After tromping around on all those properties, and having a Banana Spider walk across my face, I'm starting to get used to them!

Nice shot of the Orbed Web spider!

kathy a. said...

west coast report: we have a spider-friendly house. not that i like them; we just have to live with them. the house is a 1950's modern thing, nothing between the ceiling and roof; not many screens because we don't get many skeeters or bugs; no AC and closed windows, because it doesn't often get that hot. let my place go for a while, and the cobwebs make it look like a halloween fright-house.

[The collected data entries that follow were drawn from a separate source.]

Lemma enters_Some es rem i j : enters es rem i = Some j → edge es j i ∧ j ∈ rem.
Proof.
  unfold enters. intros H. assert (j ∈ omap (λ e, if bool_decide (e.2 = i ∧ e.1 ∈ rem) then Some e.1 else None) es) as Hin.
  { destruct (omap _ es); [done|]. injection H as ->. by left. }
  apply list_elem_of_omap in Hin as ([a b] & Hin & Hj). case_bool_decide as Hc; [|done]. cbn in Hj, Hc.
  injection Hj as <-. destruct Hc as [<- Hr]. done.
Qed.
Lemma enters_None es rem i j : enters es rem i = None → edge es j i → j ∈ rem → False.
Proof.
  unfold enters. intros H He Hj. assert (j ∈ omap (λ e, if bool_decide (e.2 = i ∧ e.1 ∈ rem) then Some e.1 else None) es) as Hin.
  { apply list_elem_of_omap. exists (j, i). split; [done|]. cbn. by rewrite bool_decide_true. }
  destruct (omap _ es); [|done]. by apply elem_of_nil in Hin.
Qed.
Lemma repeated {A} `{EqDecision A} (l : list A) : ¬ NoDup l → ∃ i j x, i < j ∧ l !! i = Some x ∧ l !! j = Some x.
Proof.
  induction l as [|y l IH]; intros Hn; [destruct Hn; constructor|]. destruct (decide (y ∈ l)) as [Hin|Hin].
  - apply list_elem_of_lookup in Hin as [j Hj]. exists 0, (S j), y. split_and!; [lia|done..].
  - destruct IH as (i & j & x & Hlt & Hi & Hj); [intros H; apply Hn; by constructor|].
    exists (S i), (S j), x. split_and!; [lia|done..].
Qed.
Lemma walk_cycle es rem i : NoDup rem → i ∈ rem → (∀ j, j ∈ rem → is_Some (enters es rem j)) →
  let c := walk es rem (length rem) i in c ∈ rem ∧ tc (edge es) c c.
Proof.
  intros Hnd Hi Hs. cbv zeta. set (w n := walk es rem n i).
  assert (∀ n, w (S n) = default (w n) (enters es rem (w n))) as HS by done.
  assert (∀ n, w n ∈ rem ∧ edge es (w (S n)) (w n)) as Hw.
  { induction n as [|n [IH1 IH2]].
    - destruct (Hs i Hi) as [j Hj]. split; [done|]. rewrite HS. change (w 0) with i. rewrite Hj. by apply (enters_Some es rem).
    - destruct (Hs _ IH1) as [j Hj]. assert (w (S n) = j) as Hwj by (by rewrite HS, Hj).
      apply enters_Some in Hj as [_ Hj]. rewrite <- Hwj in Hj. destruct (Hs _ Hj) as [k Hk]. split; [done|].
      assert (w (S (S n)) = k) as -> by (by rewrite HS, Hk). by apply (enters_Some es rem). }
  destruct (repeated (w <$> seq 0 (S (length rem)))) as (a & b & x & Hab & Ha & Hb).
  { intros Hn. assert (length (w <$> seq 0 (S (length rem))) ≤ length rem) as Hl; [|rewrite length_fmap, length_seq in Hl; lia].
    apply submseteq_length, NoDup_submseteq; [done|]. intros y (k & -> & _)%list_elem_of_fmap. apply Hw. }
  apply list_lookup_fmap_Some in Ha as (a' & Ea & Ha), Hb as (b' & Eb & Hb). apply lookup_seq in Ha as [-> Ha], Hb as [-> Hb].
  cbn [Nat.add] in Ea, Eb. split; [apply Hw|]. fold (w (length rem)).
  assert (∀ k, w (a + k) = w (b + k)) as Hk.
  { induction k as [|k IH]; [rewrite !Nat.add_0_r; congruence|]. rewrite !Nat.add_succ_r, !HS. by rewrite IH. }
  assert (∀ n k, 0 < k → tc (edge es) (w (n + k)) (w n)) as Ht.
  { intros n. induction k as [|[|k] IH]; intros Hlt; [lia| |].
    - rewrite Nat.add_1_r. apply tc_once, Hw.
    - eapply tc_l; [|apply IH; lia]. rewrite (Nat.add_succ_r n (S k)). apply Hw. }
  pose proof (Ht (length rem) (b - a) ltac:(lia)) as H. specialize (Hk (length rem - a)).
  replace (length rem + (b - a)) with (b + (length rem - a)) in H by lia.
  replace (a + (length rem - a)) with (length rem) in Hk by lia. by rewrite <- Hk in H.
Qed.
Lemma kahn_spec es fuel : ∀ rem, NoDup rem → length rem ≤ fuel →
  match sorted fuel es rem with
  | inr l => l ≡ₚ rem ∧ ∀ i j, edge es i j → i ∈ rem → j ∈ rem → before l i j
  | inl c => c ∈ rem ∧ tc (edge es) c c
  end.
Proof.
  induction fuel as [|fuel IH]; intros [|x rem'] Hnd Hl; cbn [sorted]; try (split; [done|by intros i j _ ?%elem_of_nil]); [cbn in Hl; lia|].
  set (rem := x :: rem') in *. destruct (base.filter _ rem) as [|i rest] eqn:Ef; cbn [head].
  - apply walk_cycle; [done|by left|]. intros j Hj. destruct (enters es rem j) eqn:E; [done|].
    assert (j ∈ base.filter (λ i, enters es rem i = None) rem) as Hin by (by apply list_elem_of_filter).
    rewrite Ef in Hin. by apply elem_of_nil in Hin.
  - assert (i ∈ base.filter (λ i, enters es rem i = None) rem) as [Hi Hin]%list_elem_of_filter by (rewrite Ef; left).
    assert (rem ≡ₚ i :: base.filter (λ j, j ≠ i) rem) as Hp.
    { apply list.NoDup_Permutation; [done|constructor; [|by apply NoDup_filter]|].
      - intros [H _]%list_elem_of_filter. done.
      - intros j. rewrite elem_of_cons, list_elem_of_filter. destruct (decide (j = i)); naive_solver. }
    specialize (IH (base.filter (λ j, j ≠ i) rem) ltac:(by apply NoDup_filter)).
    apply Permutation_length in Hp as Hlen. cbn [length] in Hlen. specialize (IH ltac:(lia)).
    destruct (sorted fuel es _) as [c|l].
    + destruct IH as [[_ Hc]%list_elem_of_filter Ht]. done.
    + destruct IH as [Hpl Hb]. split; [by rewrite Hpl, <- Hp|]. intros a b Hab Ha Hb'.
      assert (b ≠ i) as Hbi by (intros ->; by apply (enters_None es rem i a)).
      destruct (decide (a = i)) as [->|Hai].
      * assert (b ∈ l) as (l1 & l2 & ->)%list_elem_of_split by (rewrite Hpl; by apply list_elem_of_filter). by exists [], l1, l2.
      * destruct (Hb a b Hab) as (l1 & l2 & l3 & ->); [by apply list_elem_of_filter..|]. by exists (i :: l1), l2, l3.
Qed.
Lemma reach_rtc es n i : ∀ j, j ∈ reach es n i → rtc (edge es) i j.
Proof.
  unfold reach. induction n as [|n IH]; cbn; intros j; [intros ->%list_elem_of_singleton; done|].
  intros [Hj|Hj]%elem_of_app; [by apply IH|]. apply list_elem_of_omap in Hj as ([a c] & Hin & Hj).
  case_bool_decide as Ha; [|done]. cbn in Ha, Hj. injection Hj as ->. eapply rtc_r; [by apply IH|done].
Qed.
Lemma laws : PetgraphLaws toposort components.
Proof.
  assert (∀ n es i j, Forall (λ e, e.1 < n ∧ e.2 < n) es → edge es i j → i ∈ seq 0 n ∧ j ∈ seq 0 n) as Hr.
  { intros n es i j Hf Hij. apply (proj1 (list.Forall_forall _ _) Hf) in Hij as [Hi Hj]. cbn in *. rewrite !elem_of_seq. lia. }
  split; intros n es x Hf; unfold toposort.
  - intros H. pose proof (kahn_spec es n (seq 0 n) (NoDup_seq _ _)) as Hs. rewrite H, length_seq in Hs.
    destruct (Hs (le_n _)) as [Hp Hb]. split; [done|]. intros i j Hij. destruct (Hr n es i j Hf Hij). by apply Hb.
  - intros H. pose proof (kahn_spec es n (seq 0 n) (NoDup_seq _ _)) as Hs. rewrite H, length_seq in Hs.
    destruct (Hs (le_n _)) as [Hx%elem_of_seq Ht]. split; [lia|done].
  - intros (i & Hi & Hx)%list_elem_of_omap. cbv zeta in Hx. case_bool_decide; [|done]. injection Hx as <-.
    unfold component. split; [apply NoDup_filter, NoDup_seq|].
    intros j [[_ Hj] Hs%elem_of_seq]%list_elem_of_filter. split; [lia|]. intros k [[Hk _] _]%list_elem_of_filter.
    trans i; by eapply reach_rtc.
Qed.
End Kahn.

every so often, i vacuum the ceilings, just so the cobwebs [and corpses of dead bugs] don't take over. i could do it every week, but that doesn't seem to cut down appreciably on the spider population. we've worked out a truce of sorts, whereby they reproduce and eat stray bugs and don't land on us in bed, and i vacuum them up when i feel like it.

Anonymous said...

We all hate spiders here even though we know they are our friend. Just this week, I almost drove off the road when my normally very brave teenage son started squealing like a girl as a spider ran across his knee. My husband tells a great story about the bananna spider that emerged in the middle of his face shield just as he crossed the top of the Sunshine Skyway Bridge on his motorcycle. It was when we were dating, and I lived on Terra Ceia and he lived in St. Petersburg. I swear I could hear him screaming all the way from the bridge. Eck!

R.Powers said...

HTeen,
Ditto here.

ThunderD,
Oh, there's more for you ... they await your return.

Kathy A,
Life without screens?
That is hard to imagine from my view point in bugland.
I do live and let live for the small ones in the house too.

Cathy S,
I think I would have Evel Knieveled right off that bridge.

Anonymous said...

Ohhhhh puuulleeesee and you made fun of ME?
Lightnin

Doug Taron said...

We're having lots of spiders up here in the Midwest this year, too. The big Argiopes are really being obvious right now. I don't mind spiders, but I'm not wild about walking into webs.

Jacki said...

My parents have a big Magnolia tree in Clermont (west of Orlando), and this time of year it's packed with HUGE pileated woodpeckers. They're quite a sight!

R.Powers said...

Lightnin,
But it's so fun ...

Jacki,
I'm picturing a tree of PW's and feeling mighty envious. I'm also rethinking the importance of magnolias in the Florida ecosystem.